Will GPT-5 be able to solve A::B system puzzles consistently
47
375
880
2030
70%
chance

Twitter user VictorTaelin tweeted the following: (original post)

"A simple puzzle GPTs will NEVER solve: As a good programmer, I like isolating issues in the simplest form. So, whenever you find yourself trying to explain why GPTs will never reach AGI - just show them this prompt. It is a braindead question that most children should be able to read, learn and solve in a minute; yet, all existing AIs fail miserably. Try it! It is also a great proof that GPTs have 0 reasoning capabilities outside of their training set, and that they'll will never develop new science. After all, if the average 15yo destroys you in any given intellectual task, I won't put much faith in you solving cancer. Before burning 7 trillions to train a GPT, remember: it will still not be able to solve this task. Maybe it is time to look for new algorithms."

The tweet contained an image with the following prompt:

"A::B is a system with 4 tokens: A#, #A, B# and #B.

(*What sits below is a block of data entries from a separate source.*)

(* ===== verification/Namespace.v ===== *)
(** * Namespaces ([src/internal/namespace/manager.go])

    The manager's map of namespaces with its operations, each one step under the
    manager's lock.  Stored namespaces are never written after their creation
    and [Get] and [List] hand out copies, so the pointers of the map are modelled
    by their values.  [List] iterates over the map in an arbitrary order and
    sorts with [sort.Slice]. *)
From stdpp Require Import gmap strings list sorting.
From Stdlib Require Import ZArith Lia.
From S2P Require Import Prelude GoStd.

Local Open Scope Z_scope.

Definition defaultNamespace : string := "default".

Record Namespace := mkNamespace {
  ns_Name : string;
  ns_Description : string;
  ns_CreatedAt : Z
}.

Record Manager := mkManager { namespaces : gmap string Namespace }.

Inductive ns_error :=
| NsEmptyName
| NsAlreadyExists (name : string)
| NsCannotDelete (name : string)
| NsNotFound (name : string).

Definition NewManager (now : Z) : Manager :=
  mkManager (<[defaultNamespace := mkNamespace defaultNamespace "" now]> ∅).

Definition Create (m : Manager) (name description : string) (now : Z)
    : Manager * (Namespace + ns_error) :=
  if String.eqb name "" then (m, inr NsEmptyName)
  else
    match namespaces m !! name with
    | Some _ => (m, inr (NsAlreadyExists name))
    | None =>
      let ns := mkNamespace name description now in
      (mkManager (<[name := ns]> (namespaces m)), inl ns)
    end.

(** [Get]: a copy and a flag. *)
Definition Manager_Get (m : Manager) (name : string) : option Namespace :=
  match namespaces m !! name with
  | None => None
  | Some ns => Some ns
  end.

Definition Manager_List `{SortSlice} (m : Manager) (ord : RangeOrder) : list Namespace :=
  sort_slice (λ a b, str_lt (ns_Name a) (ns_Name b)) (range_values ord (namespaces m)).

Definition Delete (m : Manager) (name : string) : Manager * option ns_error :=
  if String.eqb name defaultNamespace then (m, Some (NsCannotDelete defaultNamespace))
  else
    match namespaces m !! name with
    | None => (m, Some (NsNotFound name))
    | Some _ => (mkManager (delete name (namespaces m)), None)
    end.

(** ** Histories *)

Inductive ns_op := NsCreate (name description : string) (now : Z) | NsDelete (name : string).

Definition ns_exec (m : Manager) (o : ns_op) : Manager :=
  match o with
  | NsCreate name description now => (Create m name description now).1
  | NsDelete name => (Delete m name).1
  end.

Definition ns_run (t0 : Z) (os : list ns_op) : Manager := foldl ns_exec (NewManager t0) os.

(** The name of a namespace is its key; the default namespace is there and is
    the one made with the manager; no name is empty. *)
Record ns_wf (t0 : Z) (m : Manager) : Prop := {
  ns_key k ns : namespaces m !! k = Some ns → ns_Name ns = k;
  ns_default : namespaces m !! defaultNamespace = Some (mkNamespace defaultNamespace "" t0);
  ns_nonempty : namespaces m !! "" = None
}.

Lemma ns_wf_new t0 : ns_wf t0 (NewManager t0).
Proof.
  split; simpl.
  - by intros k ns [[<- <-]|[_ ?%lookup_empty_Some]]%lookup_insert_Some.
  - by rewrite lookup_insert_eq.
  - by rewrite lookup_insert_ne.
Qed.

Lemma ns_wf_exec t0 m o : ns_wf t0 m → ns_wf t0 (ns_exec m o).
Proof.
  intros [Hk Hd He]. destruct o as [name d now|name]; simpl; unfold Create, Delete.
  - destruct (String.eqb name "") eqn:Hn; [done|]. apply String.eqb_neq in Hn.
    destruct (namespaces m !! name) eqn:Hl; [done|]. split; simpl.
    + intros k ns [[<- <-]|[_ ?]]%lookup_insert_Some; eauto.
    + rewrite lookup_insert_ne; [done|]. by intros ->; simplify_eq.
    + by rewrite lookup_insert_ne.
  - destruct (String.eqb name defaultNamespace) eqn:Hn; [done|]. apply String.eqb_neq in Hn.
    destruct (namespaces m !! name) eqn:Hl; [|done]. split; simpl.
    + intros k ns [_ ?]%lookup_delete_Some; eauto.
    + by rewrite lookup_delete_ne.
    + rewrite lookup_delete_ne; [done|]. by intros ->; simplify_eq.
Qed.

Lemma ns_run_wf t0 os : ns_wf t0 (ns_run t0 os).
Proof.
  unfold ns_run. assert (∀ m, ns_wf t0 m → ns_wf t0 (foldl ns_exec m os)) as H.
  { induction os as [|o os IH]; simpl; [done|]. intros m Hm. by apply IH, ns_wf_exec. }
  apply H, ns_wf_new.
Qed.

(** ** [List]: sorted, complete, and the same for every order and sort *)

Lemma NoDup_range_values_key {A} (ord : RangeOrder) (m : gmap string A) (f : A → string) :
  (∀ k x, m !! k = Some x → f x = k) → NoDup (f <$> range_values ord m).
Proof.
  intros Hf. unfold range_values. pose proof (NoDup_range ord (dom m)) as Hnd.
  induction Hnd as [|k ks Hk _ IH]; [constructor|]. rewrite omap_cons.
  destruct (m !! k) as [x|] eqn:Hx; [|done]. cbn [fmap list_fmap]. constructor; [|done].
  rewrite (Hf _ _ Hx). intros (y & -> & (k' & Hk' & Hy)%list_elem_of_omap)%list_elem_of_fmap.
  by rewrite (Hf _ _ Hy) in Hk.
Qed.

Section namespace_list.
Context `{SortSlice} (m : Manager) (Hkey : ∀ k ns, namespaces m !! k = Some ns → ns_Name ns = k).

Lemma Manager_List_sorted ord :
  sorted_by (λ a b, str_lt (ns_Name a) (ns_Name b)) (Manager_List m ord).
Proof. apply sort_slice_sorted, strict_weak_str. Qed.

Lemma Manager_List_perm ord : Manager_List m ord ≡ₚ range_values ord (namespaces m).
Proof. apply sort_slice_perm. Qed.

Lemma Manager_List_NoDup ord : NoDup (ns_Name <$> Manager_List m ord).
Proof. rewrite Manager_List_perm. by apply NoDup_range_values_key. Qed.

Lemma elem_of_Manager_List ord ns :
  ns ∈ Manager_List m ord ↔ Manager_Get m (ns_Name ns) = Some ns.
Proof.
  rewrite Manager_List_perm, elem_of_range_values. unfold Manager_Get. split.
  - intros [k Hk]. rewrite (Hkey _ _ Hk), Hk. done.
  - intros Hg. exists (ns_Name ns). by destruct (_ !! _); simplify_eq.
Qed.
End namespace_list.

(** Two sorts and two iteration orders give one list. *)
Lemma Manager_List_unique (S1 S2 : SortSlice) m ord1 ord2 :
  (∀ k ns, namespaces m !! k = Some ns → ns_Name ns = k) →
  @Manager_List S1 m ord1 = @Manager_List S2 m ord2.
Proof.
  intros Hkey. apply (sorted_by_str_unique ns_Name).
  - apply Manager_List_sorted.
  - apply Manager_List_sorted.
  - rewrite !Manager_List_perm, !range_values_perm. done.
  - by apply Manager_List_NoDup.
Qed.

(** The map after a history, as the last operation on each name left it. *)
Lemma Create_lookup m name d now k :
  namespaces (Create m name d now).1 !! k =
    if bool_decide (k = name ∧ name ≠ "" ∧ namespaces m !! name = None)
    then Some (mkNamespace name d now) else namespaces m !! k.
Proof.
  unfold Create. destruct (String.eqb_spec name ""); [by rewrite bool_decide_false by naive_solver|].
  destruct (namespaces m !! name) eqn:Hl; simpl.
  - rewrite bool_decide_false; [done|]. intros (_ & _ & ?). congruence.
  - case_bool_decide as Hd; [destruct Hd as (-> & _ & _); by rewrite lookup_insert_eq|].
    rewrite lookup_insert_ne; [done|]. naive_solver.
Qed.

Lemma Delete_lookup m name k :
  namespaces (Delete m name).1 !! k =
    if bool_decide (k = name ∧ name ≠ defaultNamespace) then None else namespaces m !! k.
Proof.
  unfold Delete. destruct (String.eqb_spec name defaultNamespace).
  { by rewrite bool_decide_false by naive_solver. }
  destruct (namespaces m !! name) eqn:Hl; simpl; case_bool_decide as Hd; try done.
  - destruct Hd as [-> _]. by rewrite lookup_delete_eq.
  - rewrite lookup_delete_ne; [done|]. naive_solver.
  - by destruct Hd as [-> _].
Qed.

An A::B program is a sequence of tokens. Example:

B# A# #B #A B#

To compute a program, we must rewrite neighbor tokens, using the rules:

A# #A ... becomes ... nothing

A# #B ... becomes ... #B A#

B# #A ... becomes ... #A B#

B# #B ... becomes ... nothing

In other words, whenever two neighbor tokens have their '#' facing each-other,

they must be rewritten according to the corresponding rule. For example, the

first example shown here is computed as:

B# A# #B #A B# =

B# #B A# #A B# =

A# #A B# =

B#

The steps were:

1. We replaced A# #B by #B A#.

2. We replaced B# #B by nothing.

3. We replaced A# #A by nothing.

The final result was just B#.

Now, consider the following program:

A# B# B# #A B# #A #B

Fully compute it, step by step."

(The original post has tabs which I couldn't get working here)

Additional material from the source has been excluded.